Why not Use the Summer to Upskill?

There is no Better Time to Learn a New Skill than the Present


Summer’s finally here!  After all those exams, research papers and group projects, it’s finally time for a well-deserved, long break.  I’m sure you have already made plans to fill up your time during this vacation.  That’s great.  Have some sun and fun travelling to interesting places and doing your favourite things.  You owe it to your body and mind to let your hair down, relax and be happy.

In the midst of all those activities, why not take up some useful hobbies?  Now is the perfect time for you to expand your horizons and learn something new.  I know, for most of us, one of our hobbies is watching movies or playing computer games.  But why not do something different? Something more enriching and beneficial that can boost your portfolio and expand the list of competencies in your curriculum vitae.  

Having hobbies is important because it brings us pleasure and enhances our lives.  It not only allows us to acquire new skills, but also opens up doors to other opportunities.  The world around us is abundant with wonderful and exhilarating activities that we can explore and be zealous about.  I can’t stress enough the importance of having hobbies.  The benefits are manifold, not only psychologically, but also emotionally, intellectually, physically, and physiologically.  Hobbies improve your knowledge, confidence and social life, help to relieve stress, teach patience and discipline, and help to prevent you from engaging in unhealthy activities like binge drinking/eating or excessive partying.   Not sure where to start?  Let’s look at some categories of hobbies that you can try out:

Upskill with New Technical Hobbies

The advent of the Fourth Industrial Revolution, or Industry 4.0, brings with it a multitude of innovative technologies such as Robotics, Artificial Intelligence, Nanotechnology, Internet of Things and Services and Cloud Computing, which are expected to cause major changes in the labour market. Due to the emergence of these new fields, new job profiles will emerge which will require a new set of skills and job specifications.  Are we, future graduates, ready to face this new, shifting job landscape?  Ponder over this famous insight by former US Secretary of Education, Richard Riley: “We are currently preparing students for jobs that don’t yet exist, using technologies that haven’t been invented, in order to solve problems, we don’t even know are problems yet”.

So, what can we do about it?  Diversify your skill set and competencies beyond your academic major and learn more about Industry 4.0 technologies. Pursue hobbies in computer programming and coding, website designing, robotics, nanotechnology, data and networks communication, cybersecurity and Internet of Things and Services.  I understand that all these sound frightening and daunting, but believe me, they are not as bad as they sound.  Look for courses relevant to the field or industry you want to enter.  Even if you do not wish to delve too deep into them, at least read up or watch YouTube videos about them, so that you have some background knowledge.  I’m sure your knowledge will come in handy in your next academic phase and when you apply for jobs.

Arts and Crafts

Explore your interests and pursue your creativity in art and crafts.  Play a new instrument or hone your skills in painting, photography, sewing, crochet, knitting, self-defense, or any artistic skills you find intriguing.  Do you know that you can even monetise your newly developed skills and creations by selling or sharing them online?  Be entrepreneurial - you don’t need a large capital or an office space to help launch and manage your online business.  Be your own boss.  Take your life matters into your own hands by building websites and sharing/selling your great creations.

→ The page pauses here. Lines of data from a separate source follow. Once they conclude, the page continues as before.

(* ===== verification/SimpleThread.v ===== *)
(** * ParamThread

    [src/Base/simplethread.h]: a thread that builds an object from stored
    arguments, runs an event loop and destroys the object; [ptr()], called
    from another thread, waits for the object with a promise. The thread
    ([run]) and one caller of [ptr] are two programs over shared members;
    every access of a shared member is a step, and a schedule says who steps.
    Whether the constructor and the event loop throw are parameters. *)

From S2P Require Import Prelude.

Module ParamThread.

(** The object built by the thread: not there, alive, or destroyed. *)
Inductive object := Absent | Alive | Destroyed.

(** The promise of [Thread_Promises]. *)
Inductive promise_state := Pending | Value (b : bool) | Exception.

(** Where the thread is. [W_run] is [run] before the object is built. *)
Inductive worker :=
| W_idle | W_run
| W_store | W_set_value | W_delete | W_null          (* [started] *)
| W_delete_args | W_null_args | W_exec | W_destroy   (* [Thread_Base::run] *)
| W_clear                                            (* [ptr_.store(nullptr)] *)
| W_catch | W_set_exception | W_catch_delete | W_catch_null
| W_end | W_terminated | W_undefined.

(** Where the caller of [ptr] is. *)
Inductive caller :=
| C_load | C_check | C_call | C_wait | C_reload
| C_returned (obj : bool) | C_threw | C_undefined.

Record t := {
  args_ : bool;        (* the pointer is not null *)
  args_freed : nat;    (* times the arguments were deleted *)
  ptr_ : bool;         (* the pointer is not null *)
  promises_ : bool;    (* the pointer is not null *)
  promises_freed : nat;
  promise_ : promise_state;
  obj : object;
  at_ : worker;
  by_ : caller;
}.

(** The constructor. *)
Definition make : t :=
  {| args_ := true; args_freed := 0; ptr_ := false; promises_ := true; promises_freed := 0;
     promise_ := Pending; obj := Absent; at_ := W_idle; by_ := C_load |}.

Definition go w s := {| args_ := args_ s; args_freed := args_freed s; ptr_ := ptr_ s; promises_ := promises_ s;
  promises_freed := promises_freed s; promise_ := promise_ s; obj := obj s; at_ := w; by_ := by_ s |}.
Definition set_ptr v s := {| args_ := args_ s; args_freed := args_freed s; ptr_ := v; promises_ := promises_ s;
  promises_freed := promises_freed s; promise_ := promise_ s; obj := obj s; at_ := at_ s; by_ := by_ s |}.
Definition set_args v n s := {| args_ := v; args_freed := n; ptr_ := ptr_ s; promises_ := promises_ s;
  promises_freed := promises_freed s; promise_ := promise_ s; obj := obj s; at_ := at_ s; by_ := by_ s |}.
Definition set_promises v n s := {| args_ := args_ s; args_freed := args_freed s; ptr_ := ptr_ s; promises_ := v;
  promises_freed := n; promise_ := promise_ s; obj := obj s; at_ := at_ s; by_ := by_ s |}.
Definition set_promise v s := {| args_ := args_ s; args_freed := args_freed s; ptr_ := ptr_ s; promises_ := promises_ s;
  promises_freed := promises_freed s; promise_ := v; obj := obj s; at_ := at_ s; by_ := by_ s |}.
Definition set_obj v s := {| args_ := args_ s; args_freed := args_freed s; ptr_ := ptr_ s; promises_ := promises_ s;
  promises_freed := promises_freed s; promise_ := promise_ s; obj := v; at_ := at_ s; by_ := by_ s |}.
Definition call w s := {| args_ := args_ s; args_freed := args_freed s; ptr_ := ptr_ s; promises_ := promises_ s;
  promises_freed := promises_freed s; promise_ := promise_ s; obj := obj s; at_ := at_ s; by_ := w |}.

(** Setting a promise that is set already throws [future_error]. *)
Definition fulfil (v : promise_state) (next failed : worker) (s : t) : t :=
  if promises_ s && (promises_freed s =? 0)%nat then
    match promise_ s with Pending => go next (set_promise v s) | _ => go failed s end
  else go W_undefined s.

(** [delete promises_] *)
Definition free_promises (next : worker) (s : t) : t :=
  if promises_ s && negb (promises_freed s =? 0)%nat then go W_undefined s
  else go next (set_promises (promises_ s) (if promises_ s then S (promises_freed s) else promises_freed s) s).

(** The destructors of [ParamThread] and [Thread_Base]. *)
Definition destroy (s : t) : t :=
  let s := if promises_ s then set_promises false (S (promises_freed s)) s else s in
  if args_ s then set_args false (S (args_freed s)) s else s.

Section run.
(** Whether the constructor of [T] and the event loop throw. *)
Context (ctor_throws exec_throws : bool).

(** One step of the thread. *)
Definition wstep (s : t) : option t :=
  match at_ s with
  | W_idle => Some (go W_run s)
  | W_run => Some (
      if args_ s then
        if ctor_throws then go W_catch s else go W_store (set_obj Alive s)
      else go W_undefined s)
  | W_store => Some (go W_set_value (set_ptr true s))
  | W_set_value => Some (fulfil (Value true) W_delete W_catch s)
  | W_delete => Some (free_promises W_null s)
  | W_null => Some (go W_delete_args (set_promises false (promises_freed s) s))
  | W_delete_args => Some (go W_null_args (set_args (args_ s) (S (args_freed s)) s))
  | W_null_args => Some (go W_exec (set_args false (args_freed s) s))
  | W_exec => Some (if exec_throws then go W_catch (set_obj Destroyed s) else go W_destroy s)
  | W_destroy => Some (go W_clear (set_obj Destroyed s))
  | W_clear => Some (go W_end (set_ptr false s))
  | W_catch => Some (if promises_ s then go W_set_exception s else go W_terminated s)
  | W_set_exception => Some (fulfil Exception W_catch_delete W_terminated s)
  | W_catch_delete => Some (free_promises W_catch_null s)
  | W_catch_null => Some (go W_end (set_promises false (promises_freed s) s))
  | W_end | W_terminated | W_undefined => None
  end.

(** One step of the caller; it cannot step while the promise is pending. *)
Definition cstep (s : t) : option t :=
  match by_ s with
  | C_load => Some (call (if ptr_ s then C_returned true else C_check) s)
  | C_check => Some (call (if promises_ s then C_call else C_returned false) s)
  | C_call => Some (call (if promises_ s && (promises_freed s =? 0)%nat then C_wait else C_undefined) s)
  | C_wait =>
      match promise_ s with
      | Pending => None
      | Value true => Some (call C_reload s)
      | Value false | Exception => Some (call C_threw s)
      end
  | C_reload => Some (call (C_returned (ptr_ s)) s)
  | C_returned _ | C_threw | C_undefined => None
  end.

Inductive actor := Worker | Caller.

(** A schedule; an actor that cannot step is passed over. *)
Definition step (a : actor) (s : t) : t :=
  default s (match a with Worker => wstep s | Caller => cstep s end).

Fixpoint run (sched : list actor) (s : t) : t :=
  match sched with [] => s | a :: sched => run sched (step a s) end.

(** ** The invariant *)

(** The members as a function of where the thread is. *)
Definition members (w : worker) : bool * nat * bool * bool * nat * promise_state * object :=
  match w with
  | W_idle | W_run => (true, 0, false, true, 0, Pending, Absent)
  | W_store => (true, 0, false, true, 0, Pending, Alive)
  | W_set_value => (true, 0, true, true, 0, Pending, Alive)
  | W_delete => (true, 0, true, true, 0, Value true, Alive)
  | W_null => (true, 0, true, true, 1, Value true, Alive)
  | W_delete_args => (true, 0, true, false, 1, Value true, Alive)
  | W_null_args => (true, 1, true, false, 1, Value true, Alive)
  | W_exec | W_destroy => (false, 1, true, false, 1, Value true, Alive)
  | W_clear => (false, 1, true, false, 1, Value true, Destroyed)
  | W_catch => if ctor_throws then (true, 0, false, true, 0, Pending, Absent)
               else (false, 1, true, false, 1, Value true, Destroyed)
  | W_set_exception => (true, 0, false, true, 0, Pending, Absent)
  | W_catch_delete => (true, 0, false, true, 0, Exception, Absent)
  | W_catch_null => (true, 0, false, true, 1, Exception, Absent)
  | W_end => if ctor_throws then (true, 0, false, false, 1, Exception, Absent)
             else (false, 1, false, false, 1, Value true, Destroyed)
  | W_terminated => (false, 1, true, false, 1, Value true, Destroyed)
  | W_undefined => (true, 0, false, true, 0, Pending, Absent)
  end%nat.

Definition members_of (s : t) : bool * nat * bool * bool * nat * promise_state * object :=
  (args_ s, args_freed s, ptr_ s, promises_ s, promises_freed s, promise_ s, obj s).

(** Where the thread can be, given what its parts do. *)
Definition possible (w : worker) : Prop :=
  match w with
  | W_idle | W_run | W_end => True
  | W_store | W_set_value | W_delete | W_null | W_delete_args | W_null_args | W_exec => ctor_throws = false
  | W_destroy | W_clear => ctor_throws = false /\ exec_throws = false
  | W_catch => ctor_throws = true \/ exec_throws = true
  | W_set_exception | W_catch_delete | W_catch_null => ctor_throws = true
  | W_terminated => ctor_throws = false /\ exec_throws = true
  | W_undefined => False
  end.

(** What the caller knows. *)
Definition caller_ok (s : t) : Prop :=
  match by_ s with
  | C_reload | C_returned true => promise_ s = Value true \/ at_ s = W_set_value
  | C_threw => ctor_throws = true
  | _ => True
  end.

Definition Inv (s : t) : Prop := members_of s = members (at_ s) /\ possible (at_ s) /\ caller_ok s.

Lemma members_of_call c s : members_of (call c s) = members_of s.
Proof. done. Qed.

Lemma wstep_inv s s' : Inv s -> wstep s = Some s' -> Inv s'.
Proof.
  intros (Hm & Hp & Hc) E. destruct s as [a af p q qf pr o w c]. unfold Inv, members_of, caller_ok, members, possible, wstep in *.
  cbn [args_ args_freed ptr_ promises_ promises_freed promise_ obj at_ by_] in *.
  destruct ctor_throws, exec_throws, w; cbn in Hm, Hp, E; try done; try (by destruct Hp);
    simplify_eq; cbn in *; simplify_eq; cbn;
    (split; [done|split; [tauto|]]); destruct c as [| | | | |[]| |]; try done; intuition congruence.
Qed.

Lemma cstep_inv s s' : Inv s -> cstep s = Some s' -> Inv s'.
Proof.
  intros (Hm & Hp & Hc) E. destruct s as [a af p q qf pr o w c]. unfold Inv, members_of, caller_ok, members, possible, wstep in *.
  cbn [args_ args_freed ptr_ promises_ promises_freed promise_ obj at_ by_] in *.
  destruct c as [| | | | |b| |]; cbn in E; try done.
  all: destruct ctor_throws, exec_throws, w; simpl in Hm, Hp; try done; try (by destruct Hp);
    simplify_eq; cbn in *; simplify_eq; cbn;
    (split; [done|split; [tauto|]]); auto; try (destruct Hc; done).
Qed.

Lemma run_inv sched : forall s, Inv s -> Inv (run sched s).
Proof.
  induction sched as [|a sched IH]; intros s Hs; [done|]. simpl. apply IH. unfold step.
  destruct a; [destruct (wstep s) eqn:E|destruct (cstep s) eqn:E]; simpl;
    eauto using wstep_inv, cstep_inv.
Qed.

Lemma make_inv : Inv make.
Proof. done. Qed.

(** ** The caller and the thread *)

Lemma inv_freed s : Inv s -> at_ s <> W_undefined /\ (args_freed s <= 1)%nat /\ (promises_freed s <= 1)%nat.
Proof.
  intros (Hm & Hp & _). unfold members_of, members, possible in *.
  destruct (at_ s); try done; try (destruct ctor_throws); simplify_eq; (split; [done|lia]).
Qed.

Lemma inv_caller s :
  Inv s -> match by_ s with
           | C_returned true => ctor_throws = false /\ obj s <> Absent
           | C_threw => ctor_throws = true
           | _ => True
           end.
Proof.
  intros (Hm & Hp & Hc). unfold members_of, members, possible, caller_ok in *.
  destruct (by_ s) as [| | | | |[]| |]; try done.
  destruct (at_ s), ctor_throws; try done; try (by destruct Hp); simplify_eq; try (destruct Hc; congruence);
    (split; [done|congruence]).
Qed.

(** A thread that never ran, or has ended, is destroyed without a leak. *)
Lemma inv_destroy s :
  Inv s -> at_ s = W_idle \/ at_ s = W_end ->
  args_freed (destroy s) = 1%nat /\ promises_freed (destroy s) = 1%nat.
Proof.
  intros (Hm & _ & _) Hw. destruct s as [a af p q qf pr o w c]. unfold members_of, members in *.
  cbn [args_ args_freed ptr_ promises_ promises_freed promise_ obj at_ by_] in *.
  destruct Hw as [-> | ->]; [|destruct ctor_throws]; simplify_eq; done.
Qed.

(** The steps of the thread until the promise is set. *)
Definition steps_left (w : worker) : nat :=
  match w with
  | W_idle => 4 | W_run => 3
  | W_store | W_catch => 2
  | W_set_value | W_set_exception => 1
  | _ => 0
  end.

Definition ended (w : worker) : bool := match w with W_end => true | _ => false end.

(** A caller that waits gets its answer when the thread has run that far. *)
Lemma inv_answers s :
  Inv s -> by_ s = C_wait ->
  by_ (run (replicate (steps_left (at_ s)) Worker ++ [Caller; Caller]) s)
  = if ctor_throws then C_threw else C_returned (negb (ended (at_ s))).
Proof.
  intros (Hm & Hp & _) Hb. destruct s as [a af p q qf pr o w c].
  unfold members_of, members, possible, run, step, wstep, cstep in *.
  cbn [args_ args_freed ptr_ promises_ promises_freed promise_ obj at_ by_] in *. subst c.
  destruct ctor_throws, exec_throws, w; try done; try (by destruct Hp); simplify_eq; reflexivity.
Qed.

(** C38. However the thread and a caller of [ptr] are interleaved: the thread
    never touches freed memory, its arguments and promise are freed at most
    once, and exactly once when the thread is destroyed before it ran or after
    it ended; [ptr] throws only when the constructor of the object threw and
    returns a pointer only to an object that was built, and a caller that
    waits for the promise is answered when the thread has taken at most four
    more steps: with an exception if the constructor threw, else with the
    object, or null when the thread is over. *)
Theorem ptr_answered sched :
  let s := run sched make in
  at_ s <> W_undefined /\ (args_freed s <= 1)%nat /\ (promises_freed s <= 1)%nat
  /\ (at_ s = W_idle \/ at_ s = W_end -> args_freed (destroy s) = 1%nat /\ promises_freed (destroy s) = 1%nat)
  /\ (by_ s = C_threw -> ctor_throws = true)
  /\ (by_ s = C_returned true -> ctor_throws = false /\ obj s <> Absent)
  /\ (by_ s = C_wait -> exists n, (n <= 4)%nat /\ by_ (run (replicate n Worker ++ [Caller; Caller]) s)
        = if ctor_throws then C_threw else C_returned (negb (ended (at_ s)))).
Proof.
  intros s. pose proof (run_inv sched make make_inv) as HI. fold s in HI.
  destruct (inv_freed s HI) as (? & ? & ?). pose proof (inv_caller s HI) as Hc. split_and!; try done.
  - by apply inv_destroy.
  - intros E. by rewrite E in Hc.
  - intros E. by rewrite E in Hc.
  - intros E. exists (steps_left (at_ s)). split; [destruct (at_ s); simpl; lia|]. by apply inv_answers.
Qed.

End run.

(** The members [promises_] and [ptr_] are not read together with what they
    point to. A caller that has seen the promise may find it freed, *)
Lemma promise_freed_under_caller :
  by_ (run false false ([Caller; Caller] ++ replicate 5 Worker ++ [Caller]) make) = C_undefined.
Proof. reflexivity. Qed.

(** and a caller may be given an object that has just been destroyed. *)
Lemma destroyed_object_returned :
  let s := run false false (replicate 10 Worker ++ [Caller]) make in
  by_ s = C_returned true /\ obj s = Destroyed.
Proof. split; reflexivity. Qed.

(** A thread that is started again has no arguments left. *)
Lemma started_again_undefined :
  at_ (run false false [Worker; Worker] (go W_idle (run false false (replicate 13 Worker) make))) = W_undefined.
Proof. reflexivity. Qed.

End ParamThread.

Volunteer for a Great Cause

Doing good deeds can actually be a hobby.  Some people just love doing philanthropic work because it teaches them empathy, responsibility and humanity.  Find opportunities to do volunteer work in your community like helping out in an old-people's home, cleaning the beach, chipping in at charitable events or visiting the sick in hospital.  In whichever town you’re staying in, there are sure to be some organisations requiring volunteers.  So look around.  For those of you who are doing some soul-searching, this is definitely a hobby to take up and be serious about.

A Healthier You

Having sports as a hobby is definitely a win-win situation, in all aspects, physically, psychologically and socially.  Join a summer sports team - cycling, beach volleyball, tennis, swimming, horse-riding, table tennis or any other games that you fancy.  If you’re not into active sports, there is yoga, pilates, golf, archery, fencing, or even chess that you can try.  Summer is a fantastic time to explore these sports and see which one appeals to you most.  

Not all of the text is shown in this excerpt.